Metal-insulator transition in a quantum wire driven by a modulated Rashba spin-orbit coupling

TL;DR

This paper investigates how a modulated Rashba spin-orbit coupling in a quantum wire induces a quantum phase transition to an insulating state, with potential applications in spin transistor technology.

Contribution

It demonstrates that a smoothly modulated Rashba coupling can drive a quantum phase transition in a quantum wire, robust against electron-electron interactions, with practical implications for spintronics.

Findings

Rashba modulation induces a nonmagnetic insulating state at commensurate band filling.

Charge and spin gaps scale with the modulation amplitude and interaction strength.
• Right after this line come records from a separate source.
(* ===== verification/Refusals.v ===== *)
(** The three m2 probes of messages the kernel should refuse, together. *)

From stdpp Require Import gmultiset.
From S2P Require Import Prelude Json NxJson MachApi NxMachUtils Ledger MachContract NxResult.
From S2P Require Import Probe RefKernel Exchange ToSelf InvalidDisposition DoubleMoveSend DeadName.

Local Open Scope Z_scope.

Section refusals.
Context `{Host} `{MachSdk} `{!SdkSizes} `{!SdkRights}.

(** What a probe does in a world: it uses only rights and memory it holds, where those
    that a message takes along are not subtracted, and ends with nothing held; it writes
    the document with the verdict for what it observed. *)
Definition gives_back_all {W} `{Kernel W} {O} (observing : prog O) (entry : prog (option outcome))
    (id : string) (judge : O → verdict) (clean : O → bool)
    (document : O → verdict → op nx_json_t) (w : W) : Prop :=
  let o := (run observing w).1 in
  (∃ w', run_with (@account_carried) entry w no_holdings =
     Some (finish (document o (judge o)) (judge o), w', no_holdings)) ∧
  emits_result true id (judge o) (clean o) (document o (judge o)).

(** C18: whatever the kernel answers, each of the three probes gives back every right and
    all memory it got, also a right that was delivered although its message should have
    been refused, and writes one result document.  This needs that a name is delivered
    with a descriptor only, and at most as many as were asked for. *)
Theorem refusals_safe {W} `{Kernel W} w :
  env_file_ok →
  (DoubleMoveSend.tidy (run DoubleMoveSend.meet w).1.2 →
   gives_back_all DoubleMoveSend.observe DoubleMoveSend.main
     "macos_m2_double_move_send_descriptor" DoubleMoveSend.verdict_of
     DoubleMoveSend.cleanup_ok DoubleMoveSend.report w) ∧
  (InvalidDisposition.tidy (run InvalidDisposition.meet w).1.2 →
   gives_back_all InvalidDisposition.observe InvalidDisposition.main
     "macos_m2_invalid_descriptor_disposition" InvalidDisposition.verdict_of
     InvalidDisposition.cleanup_ok InvalidDisposition.report w) ∧
  (DeadName.tidy_obs (run DeadName.observe w).1 →
   gives_back_all DeadName.observe DeadName.main
     "macos_m2_dead_name_descriptor_right" DeadName.verdict_of
     DeadName.cleanup_ok_of DeadName.report w).
Proof.
  intros Henv. split; [exact (DoubleMoveSend.DoubleMoveSend.double_move_send_main_safe w Henv)|].
  split; [exact (InvalidDisposition.InvalidDisposition.invalid_disposition_main_safe w Henv)|].
  exact (DeadName.DeadName.dead_name_main_safe w Henv).
Qed.
(** C19: on a kernel that keeps the contract none of the three messages is taken for what it
    is not, unless a port could not be allocated: the one reference is not moved twice, and
    afterwards it is there or it is gone; a disposition that is none is refused and changes
    nothing; a dead name that is moved arrives as a dead right and is gone, and a name that
    denotes nothing is refused.  The name space is as it was. *)
Theorem refusals_conform {W} `{Kernel W} `{!MachContract W} w :
  APPLE = true → healthy w →
  conforming DoubleMoveSend.observe DoubleMoveSend.main (λ o,
    let p := DoubleMoveSend.ports_of (DoubleMoveSend.exchanged_of o) in
    let b := DoubleMoveSend.cargo_before (DoubleMoveSend.exchanged_of o) in
    let a := DoubleMoveSend.cargo_after_send (DoubleMoveSend.exchanged_of o) in
    let class := DoubleMoveSend.consumption_class (DoubleMoveSend.kr_cargo_refs a) (DoubleMoveSend.cargo_refs b)
                   (DoubleMoveSend.cargo_refs a) in
    let ok := (ToSelf.kr_alloc_service p =? KERN_SUCCESS) && (ToSelf.kr_alloc_cargo p =? KERN_SUCCESS) in
    DoubleMoveSend.verdict_of o = (if ok then pass else probe_failure "setup failed") ∧
    DoubleMoveSend.cleanup_ok o = true ∧
    (ok = true → DoubleMoveSend.send_succeeded o = false ∧
       (class = "not_consumed" ∨ class = "fully_consumed")%string)) w ∧
  (invalid_disposition InvalidDisposition.OB24_INVALID_DISPOSITION →
   conforming InvalidDisposition.observe InvalidDisposition.main (λ o,
    let p := InvalidDisposition.ports_of (InvalidDisposition.exchanged_of o) in
    InvalidDisposition.verdict_of o =
      (if (ToSelf.kr_alloc_service p =? KERN_SUCCESS) && (ToSelf.kr_alloc_cargo p =? KERN_SUCCESS) then pass
       else probe_failure "setup failed") ∧
    InvalidDisposition.cleanup_ok o = true) w) ∧
  ((∃ c, c ∈ DeadName.all_candidates ∧ view w !! c = None ∧ ¬ kernel_name kernel_platform c) →
   conforming DeadName.observe DeadName.main (λ o,
    let ok c := (DeadName.kr_alloc_service c =? KERN_SUCCESS) &&
                (DeadName.kr_alloc_dead_name c =? KERN_SUCCESS) in
    DeadName.verdict_of o =
      (if ok (DeadName.dead_case o) && ok (DeadName.nonexistent_case o)
       then DeadName.accepted else DeadName.violated) ∧
    DeadName.cleanup_ok_of o = true) w).
Proof.
  intros Ha Hw. split; [exact (DoubleMoveSend.DoubleMoveSend.double_move_send_conforms w Ha Hw)|].
  split; [exact (InvalidDisposition.InvalidDisposition.invalid_disposition_conforms w Ha Hw)|].
  exact (DeadName.DeadName.dead_name_conforms w Ha Hw).
Qed.
End refusals.

(** At the reference kernel. *)
Section witnesses.
Import OnMacos.

Lemma refusals_safe_witness :
  env_file_ok ∧ DoubleMoveSend.tidy (run DoubleMoveSend.meet boot).1.2 ∧
  InvalidDisposition.tidy (run InvalidDisposition.meet boot).1.2 ∧
  DeadName.tidy_obs (run DeadName.observe boot).1 ∧
  gives_back_all DoubleMoveSend.observe DoubleMoveSend.main
     "macos_m2_double_move_send_descriptor" DoubleMoveSend.verdict_of
     DoubleMoveSend.cleanup_ok DoubleMoveSend.report boot ∧
  gives_back_all InvalidDisposition.observe InvalidDisposition.main
     "macos_m2_invalid_descriptor_disposition" InvalidDisposition.verdict_of
     InvalidDisposition.cleanup_ok InvalidDisposition.report boot ∧
  gives_back_all DeadName.observe DeadName.main
     "macos_m2_dead_name_descriptor_right" DeadName.verdict_of
     DeadName.cleanup_ok_of DeadName.report boot.
Proof.
  assert (DoubleMoveSend.tidy (run DoubleMoveSend.meet boot).1.2) as H1
    by (vm_compute; split; intros E; by destruct E).
  assert (InvalidDisposition.tidy (run InvalidDisposition.meet boot).1.2) as H2
    by (vm_compute; split; [intros E; by destruct E|discriminate]).
  assert (DeadName.tidy_obs (run DeadName.observe boot).1) as H3.
  { split; (split; [|by apply (bool_decide_unpack _); vm_compute]);
      intros E; first [by destruct E | by apply (bool_decide_unpack _); vm_compute]. }
  destruct (refusals_safe boot no_env_file) as (G1 & G2 & G3).
  split; [exact no_env_file|]. split; [exact H1|]. split; [exact H2|]. split; [exact H3|].
  split; [exact (G1 H1)|]. split; [exact (G2 H2)|exact (G3 H3)].
Defined.
Lemma refusals_conform_witness :
  APPLE = true ∧ healthy boot ∧
  DoubleMoveSend.verdict_of (run DoubleMoveSend.observe boot).1 = pass ∧
  DoubleMoveSend.send_succeeded (run DoubleMoveSend.observe boot).1 = false ∧
  InvalidDisposition.verdict_of (run InvalidDisposition.observe boot).1 = pass ∧
  DeadName.verdict_of (run DeadName.observe boot).1 = DeadName.accepted ∧
  view (run DeadName.main boot).2 = boot_space.
Proof.
  assert (invalid_disposition InvalidDisposition.OB24_INVALID_DISPOSITION) as Hi
    by (apply (bool_decide_unpack _); by vm_compute).
  assert (∃ c, c ∈ DeadName.all_candidates ∧ view boot !! c = None ∧
    ¬ kernel_name kernel_platform c) as Hfree.
  { exists DeadName.first_candidate. split; [exact DeadName.DeadName.first_candidate_in|].
    split; [by vm_compute|]. intros [_ Hc]. by vm_compute in Hc. }
  destruct (refusals_conform boot on_macos healthy_boot) as ([(H1 & _ & H2) _] & H3 & H4).
  destruct (H3 Hi) as [[H5 _] _]. destruct (H4 Hfree) as [[H6 _] H7].
  split; [done|]. split; [exact healthy_boot|].
  split; [etransitivity; [exact H1|by vm_compute]|].
  split; [apply H2; by vm_compute|].
  split; [etransitivity; [exact H5|by vm_compute]|].
  split; [etransitivity; [exact H6|by vm_compute]|exact H7].
Defined.
End witnesses.
(* ===== verification/SendOnce.v ===== *)
(** [macos-validation/probes/m2/send_once_descriptor.c]: a child sends its parent
    a send-once right to a port of its own; the parent uses it once, and tries a
    second time. *)

From S2P Require Import Prelude Json NxJson JsonText Builder MachApi NxMachUtils Typed.
From S2P Require Import Ledger.
From stdpp Require Import gmultiset.
From S2P Require Import MachContract NxResult Probe RefKernel TwoTasks StatusPipe Exchange.
From S2P Require Import Forked Trace ForkedTrace.

Local Open Scope oracle_scope.
Local Open Scope Z_scope.

Module SendOnce.
Import StatusPipe Forked Trace ForkedTrace.

Definition OB23_DESCRIPTOR_MSG_ID : Z := 0x4f423233.
Definition OB23_VERIFY_MSG_ID : Z := 0x4f423234.
Definition OB23_STATUS_VERSION : Z := 1.

(** What the child reports. *)
Record ob23_child_status_t := mk_child_status {
  version : Z;
  child_cleanup_ok : Z;
  child_cleanup_delta : Z;
  child_exit_code : Z;
  kr_child_baseline_before : kern_return_t;
  kr_child_get_bootstrap : kern_return_t;
  kr_child_alloc_cargo : kern_return_t;
  kr_child_cargo_type_before_create : kern_return_t;
  kr_child_extract_send_once : kern_return_t;
  kr_child_send_once_type_before_send : kern_return_t;
  kr_child_send_once_refs_before_send : kern_return_t;
  mr_child_send_descriptor : mach_msg_return_t;
  kr_child_send_once_type_after_send : kern_return_t;
  kr_child_send_once_refs_after_send : kern_return_t;
  mr_child_receive_verify_first : mach_msg_return_t;
  mr_child_receive_verify_second : mach_msg_return_t;
  kr_child_cargo_type_after_verify : kern_return_t;
  kr_child_deallocate_send_once_after_send : kern_return_t;
  kr_child_destroy_cargo : kern_return_t;
  kr_child_baseline_after : kern_return_t;
  child_cargo_type_before_create : mach_port_type_t;
  child_send_once_type_before_send : mach_port_type_t;
  child_send_once_type_after_send : mach_port_type_t;
  child_cargo_type_after_verify : mach_port_type_t;
  child_send_once_refs_before_send : mach_port_urefs_t;
  child_send_once_refs_after_send : mach_port_urefs_t;
  child_extract_acquired_type : Z;
  child_sent_msgh_bits : Z;
  child_verify_first_msgh_bits : Z;
  child_verify_first_remote_disp : Z;
  child_verify_first_local_disp : Z;
  child_verify_first_msgh_id : Z;
  child_verify_first_msgh_size : Z;
  child_verify_second_msgh_bits : Z;
  child_verify_second_msgh_id : Z;
}.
Estimated charge gap size suggests feasibility for spin transistor applications.

Abstract

We study the ground-state properties of electrons confined to a quantum wire and subject to a smoothly modulated Rashba spin-orbit coupling. When the period of the modulation becomes commensurate with the band filling, the Rashba coupling drives a quantum phase transition to a nonmagnetic insulating state. Using bosonization and a perturbative renormalization group approach, we find that this state is robust against electron-electron interactions. The gaps to charge- and spin excitations scale with the amplitude of the Rashba modulation with a common interaction-dependent exponent. An estimate of the expected size of the charge gap, using data for a gated InAs heterostructure, suggests that the effect can be put to practical use in a future spin transistor design.